The episode is small in dollars and large in signal. In a funding market where “AI agents” and automation narratives are sold as substitutes for human diligence, a founder publicly inflating a core metric exposes how much of the boom is mediated through storytelling infrastructure: PR pitches, conference appearances, and friendly interviews that convert attention into credibility. Cluely itself rode that system. It first went viral as a “cheat-on-everything” tool for undetectable answer lookup during video calls, then raised seed money and later a Series A, and has since rebranded as an AI meeting note-taker, according to TechCrunch.

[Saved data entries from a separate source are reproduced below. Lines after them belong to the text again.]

(** All results: [made] stands for the results [xs] so far, and [ts] are the types of the
    results [ys] that are left. *)
Lemma results_sound ts ys : forall rho1 made xs s1,
  results_ok rho1 made s1 -> Forall2 (result_from (map (conc rho G) args)) ts ys -> disjoint (xs ++ ys) ->
  map (conc rho1 s1.(borrow_graph)) made = rev xs ->
  wp (st_map (return_value all_refs mutable_refs) ts) s1 (fun vs s2 => exists rho2,
    results_ok rho2 (rev vs ++ made) s2 /\ map (conc rho2 s2.(borrow_graph)) (rev vs ++ made) = rev (xs ++ ys)).
Proof using HS Hw Hall Hmut.
  revert ys. induction ts as [|t ts IH]; intros ys rho1 made xs s1 HR HF Hd Hmade; cbn [st_map].
  { apply Forall2_nil_inv_l in HF as ->. apply wp_ret. exists rho1. by rewrite app_nil_r. }
  apply Forall2_cons_inv_l in HF as (y & ys' & Hy & HF & ->). rename ys' into ys.
  assert (forall (mu : bool) p', y = Ref mu p' -> forall b, b ∈ refs made -> mut s1.(borrow_graph) b \/ mu = true ->
    ~ overlap (rho1 b) p') as Hdis.
  { intros mu p' -> b Hb%elem_of_refs Hor.
    assert (conc rho1 s1.(borrow_graph) (AbstractValue.Reference b) ∈ xs) as Hx.
    { apply elem_of_rev_iff. rewrite <- Hmade. by apply list_elem_of_fmap_2. }
    apply list_elem_of_lookup in Hx as [j Hj]. pose proof (lookup_lt_Some _ _ _ Hj) as Hlt.
    assert ((xs ++ Ref mu p' :: ys) !! j = Some (conc rho1 s1.(borrow_graph) (AbstractValue.Reference b))) as Hj'.
    { by rewrite lookup_app_l. }
    assert ((xs ++ Ref mu p' :: ys) !! length xs = Some (Ref mu p')) as Hi' by by apply list_lookup_middle.
    destruct Hor as [Hmb| ->].
    - simpl in Hj'. rewrite (bool_decide_eq_true_2 _ Hmb) in Hj'. apply (Hd j (length xs) _ _ _ ltac:(lia) Hj' Hi').
    - intros Ho%overlap_sym. revert Ho. apply (Hd (length xs) j _ _ _ ltac:(lia) Hi' Hj'). }
  assert (wp (return_value all_refs mutable_refs t) s1 (fun v s2 => exists rho2, results_ok rho2 (v :: made) s2 /\
    map (conc rho2 s2.(borrow_graph)) (v :: made) = rev (xs ++ [y]))) as Hone.
  { apply (one_result rho1 made s1 t y); [done|done|..].
    - intros rho2 v s2 H1 H2 H3. exists rho2. split; [done|]. rewrite rev_app_distr, <- Hmade. simpl. by rewrite H3, H2.
    - intros mu p' ->. by apply Hdis. }
  apply wp_bind. eapply wp_mono; [exact Hone|]. intros v s2 (rho2 & HR2 & Hm2).
  apply wp_bind. eapply wp_mono; [apply (IH ys rho2 (v :: made) (xs ++ [y]) s2); try done|].
  { by rewrite <- (assoc_L (++)). }
  intros vs s3 (rho3 & HR3 & Hm3). apply wp_ret. exists rho3.
  assert (rev (v :: vs) ++ made = rev vs ++ v :: made) as -> by (simpl; by rewrite <- (assoc_L (++))).
  split; [done|]. rewrite Hm3. by rewrite <- (assoc_L (++)).
Qed.
End calls.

Revenue inflation is not just a personal failure; it is a rational gamble when the upside is cheap capital and the downside is often limited to reputational damage after the round is closed. The same market now offers “AI due diligence” as a product category—tools marketed to reduce the cost of verifying claims, interviewing customers, and producing research once reserved for top-tier consultancies.
TechCrunch’s separate reporting on DiligenceSquared shows the pitch: AI voice agents interview customers of acquisition targets, while senior human consultants verify the output, delivering work the founders compare to McKinsey, Bain, or BCG at a fraction of the cost. The company claims it can sell diligence for about $50,000 that might otherwise cost $500,000 to $1 million, and says the lower price point lets private equity firms start diligence earlier, before conviction is high.
The proximity of these stories is not accidental. When founders can launder growth through numbers and narrative, investors demand faster verification. When verification is itself productised and automated, it becomes another layer where incentives to oversell reappear—especially if the buyer is trying to cut costs and move earlier.
Lee told a TechCrunch Disrupt audience in 2025 that “you should never share revenue numbers.” This week he shared them anyway, after the earlier number had already done its job.